[[ Records open ]]
(* ===== verification/Compact.v ===== *)
(** * Compact: a codec whose size grows with the data

    [Concrete] encodes through [Countable], whose nested pairs double in size with
    every level. Examples that put ids into objects again and again use this
    codec instead: bytes and lists are terminated, not counted, so an encoding is
    a few times the size of what it holds. *)

From S2P Require Import Prelude Model Concrete.
#[local] Open Scope Z_scope.

Class Codec (A : Type) := { enc : A → bytes; dec : bytes → option (A * bytes) }.
Class CodecOk (A : Type) `{Codec A} := dec_enc (a : A) (r : bytes) : dec (enc a ++ r) = Some (a, r).

Definition compact_json (A : Type) `{Codec A} : Json A := {|
  to_vec := enc;
  from_slice b := match dec b with Some (a, []) => Some a | _ => None end;
|}.
Lemma compact_json_ok (A : Type) `{CodecOk A} : @JsonOk A (compact_json A).
Proof. intros a. cbn. pose proof (dec_enc a []) as E. rewrite app_nil_r in E. by rewrite E. Qed.

(** ** Lists: each element after a one, a zero at the end *)

Section Lists.
Context `{CodecOk A}.
Fixpoint enc_list (l : list A) : bytes :=
  match l with [] => [Byte.x00] | x :: l => Byte.x01 :: enc x ++ enc_list l end.
Fixpoint dec_list (fuel : nat) (b : bytes) : option (list A * bytes) :=
  match fuel, b with
  | S fuel, Byte.x01 :: b => '(x, b) ← dec b; '(l, b) ← dec_list fuel b; Some (x :: l, b)
  | S _, Byte.x00 :: b => Some ([], b)
  | _, _ => None
  end.
Lemma dec_enc_list l : ∀ fuel r, (length l < fuel)%nat → dec_list fuel (enc_list l ++ r) = Some (l, r).
Proof.
  induction l as [|x l IH]; intros [|fuel] r Hf; cbn in *; try lia; [done |].
  rewrite <- app_assoc, dec_enc. cbn. by rewrite IH by lia.
Qed.
Lemma enc_list_length l : (length l < length (enc_list l))%nat.
Proof. induction l as [|x l IH]; cbn; [lia |]. rewrite length_app. lia. Qed.
End Lists.
#[export] Instance list_codec {A} `{Codec A} : Codec (list A) := {| enc := enc_list; dec b := dec_list (length b) b |}.
#[export] Instance list_codec_ok {A} `{CodecOk A} : CodecOk (list A).
Proof. intros l r. cbn. apply dec_enc_list. rewrite length_app. pose proof (enc_list_length l). lia. Qed.

#[export] Instance byte_codec : Codec Byte.byte := {| enc x := [x]; dec b := match b with x :: b => Some (x, b) | [] => None end |}.
#[export] Instance byte_codec_ok : CodecOk Byte.byte.
Proof. by intros x r. Qed.

(** ** The rest, through what is there *)

Definition iso_codec {A B} `{Codec B} (f : A → B) (g : B → A) : Codec A := {|
  enc a := enc (f a); dec b := '(x, b) ← dec b; Some (g x, b) |}.
Lemma iso_codec_ok {A B} `{CodecOk B} (f : A → B) (g : B → A) : (∀ a, g (f a) = a) → @CodecOk A (iso_codec f g).
Proof. intros Hg a r. cbn. rewrite dec_enc. cbn. by rewrite Hg. Qed.
#[export] Instance pair_codec {A B} `{Codec A, Codec B} : Codec (A * B) := {|
  enc '(a, b) := enc a ++ enc b; dec r := '(a, r) ← dec r; '(b, r) ← dec r; Some ((a, b), r) |}.
#[export] Instance pair_codec_ok {A B} `{CodecOk A, CodecOk B} : CodecOk (A * B).
Proof. intros [a b] r. cbn. rewrite <- app_assoc, dec_enc. cbn. by rewrite dec_enc. Qed.
#[export] Instance option_codec {A} `{Codec A} : Codec (option A) := iso_codec option_list head.
#[export] Instance option_codec_ok {A} `{CodecOk A} : CodecOk (option A).
Proof. apply iso_codec_ok. by intros []. Qed.
(** A number, a kind: by its code. *)
Definition code_codec {A} `{Countable A} (d : A) : Codec A := iso_codec toy_to_vec (λ b, default d (toy_from_slice b)).
Lemma code_codec_ok {A} `{Countable A} (d : A) : @CodecOk A (code_codec d).
Proof. apply iso_codec_ok. intros a. by rewrite toy_codec. Qed.

#[export] Instance Z_codec : Codec Z := code_codec 0.
#[export] Instance Z_codec_ok : CodecOk Z := code_codec_ok 0.
#[export] Instance kind_codec : Codec EntryKind := code_codec File.
#[export] Instance kind_codec_ok : CodecOk EntryKind := code_codec_ok File.
#[export] Instance class_codec : Codec ContentClass := code_codec Source.
#[export] Instance class_codec_ok : CodecOk ContentClass := code_codec_ok Source.

(** ** The objects of the program *)

#[export] Instance TreeEntry_codec : Codec TreeEntry := iso_codec
  (λ e, (name e, kind e, target e, link_target e, (mode e, size e, mtime_secs e, mtime_nanos e), xattrs e, class e))
  (λ '(n, k, t, l, (m, s, ms, mn), x, c), mkTreeEntry n k t l m s ms mn x c).
#[export] Instance TreeEntry_codec_ok : CodecOk TreeEntry.
Proof. apply iso_codec_ok. by intros []. Qed.
#[export] Instance TreePage_codec : Codec TreePage := iso_codec
  (λ p, (first_name p, last_name p, entry_count p, page_target p)) (λ '(f, l, c, t), mkTreePage f l c t).
#[export] Instance TreePage_codec_ok : CodecOk TreePage.
Proof. apply iso_codec_ok. by intros []. Qed.
#[export] Instance Tree_codec : Codec Tree := iso_codec (λ t, (entries t, pages t)) (λ '(e, p), mkTree e p).
#[export] Instance Tree_codec_ok : CodecOk Tree.
Proof. apply iso_codec_ok. by intros []. Qed.
#[export] Instance ChunkRef_codec : Codec ChunkRef := iso_codec (λ c, (cr_id c, cr_len c)) (λ '(i, l), mkChunkRef i l).
#[export] Instance ChunkRef_codec_ok : CodecOk ChunkRef.
Proof. apply iso_codec_ok. by intros []. Qed.
#[export] Instance Blob_codec : Codec Blob := iso_codec (λ b, (chunks b, total_len b)) (λ '(c, l), mkBlob c l).
#[export] Instance Blob_codec_ok : CodecOk Blob.
Proof. apply iso_codec_ok. by intros []. Qed.
#[export] Instance Xattr_codec : Codec XattrEntry := iso_codec (λ x, (xattr_name x, xattr_value x)) (λ '(n, v), mkXattr n v).
#[export] Instance Xattr_codec_ok : CodecOk XattrEntry.
Proof. apply iso_codec_ok. by intros []. Qed.
#[export] Instance Xattrs_codec : Codec Xattrs := iso_codec xattr_entries mkXattrs.
#[export] Instance Xattrs_codec_ok : CodecOk Xattrs.
Proof. apply iso_codec_ok. by intros []. Qed.
#[export] Instance SealQuality_eq_dec : EqDecision SealQuality.
Proof. solve_decision. Defined.
#[export] Instance SealQuality_countable : Countable SealQuality.
Proof. refine (inj_countable' (λ q, match q with Quiescent => true | Turbulent => false end) (λ b, if b : bool then Quiescent else Turbulent) _). by intros []. Defined.
#[export] Instance bool_codec : Codec bool := code_codec true.
#[export] Instance bool_codec_ok : CodecOk bool := code_codec_ok true.
#[export] Instance quality_codec : Codec SealQuality := code_codec Quiescent.
#[export] Instance quality_codec_ok : CodecOk SealQuality := code_codec_ok Quiescent.
#[export] Instance trigger_codec : Codec SnapshotTrigger := code_codec Manual.
#[export] Instance trigger_codec_ok : CodecOk SnapshotTrigger := code_codec_ok Manual.
#[export] Instance claim_codec : Codec ClaimRecord := iso_codec
  (λ c, (claim_id c, pattern c, owner c, workspace_id c, created_at c, expires_at c)) (λ '(i, p, o, w, c, e), mkClaim i p o w c e).
#[export] Instance claim_codec_ok : CodecOk ClaimRecord.
Proof. apply iso_codec_ok. by intros []. Qed.
#[export] Instance backup_codec : Codec SqliteBackup := iso_codec (λ b, (backup_path b, backup_blob b, integrity_ok b)) (λ '(p, b, i), mkBackup p b i).
#[export] Instance backup_codec_ok : CodecOk SqliteBackup.
Proof. apply iso_codec_ok. by intros []. Qed.
#[export] Instance group_codec : Codec LinkGroup := iso_codec link_paths mkLinkGroup.
#[export] Instance group_codec_ok : CodecOk LinkGroup.
Proof. apply iso_codec_ok. by intros []. Qed.
#[export] Instance ignored_codec : Codec IgnoredSummary := iso_codec (λ i, (ignored_paths i, ignored_more i)) (λ '(p, m), mkIgnored p m).
#[export] Instance ignored_codec_ok : CodecOk IgnoredSummary.
Proof. apply iso_codec_ok. by intros []. Qed.
#[export] Instance Snapshot_codec : Codec Snapshot := iso_codec
  (λ s, (root_tree s, parent s, merge_parents s, (sealed_at_secs s, sealed_at_nanos s), (quality s, snap_trigger s), snap_label s,
         (sqlite_backups s, claims s), (excluded_paths s, hardlinks s, ignored s)))
  (λ '(t, p, ps, (ss, ns), (q, tr), l, (b, c), (e, h, i)), mkSnapshot t p ps ss ns q tr l b c e h i).
#[export] Instance Snapshot_codec_ok : CodecOk Snapshot.
Proof. apply iso_codec_ok. by intros []. Qed.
[[ Records closed ]]
* _Task item_
Which of the lines above include the word "Definition"? List those lines.

* _Task answer_
Definition compact_json (A : Type) `{Codec A} : Json A := {|
Definition iso_codec {A B} `{Codec B} (f : A → B) (g : B → A) : Codec A := {|
Definition code_codec {A} `{Countable A} (d : A) : Codec A := iso_codec toy_to_vec (λ b, default d (toy_from_slice b)).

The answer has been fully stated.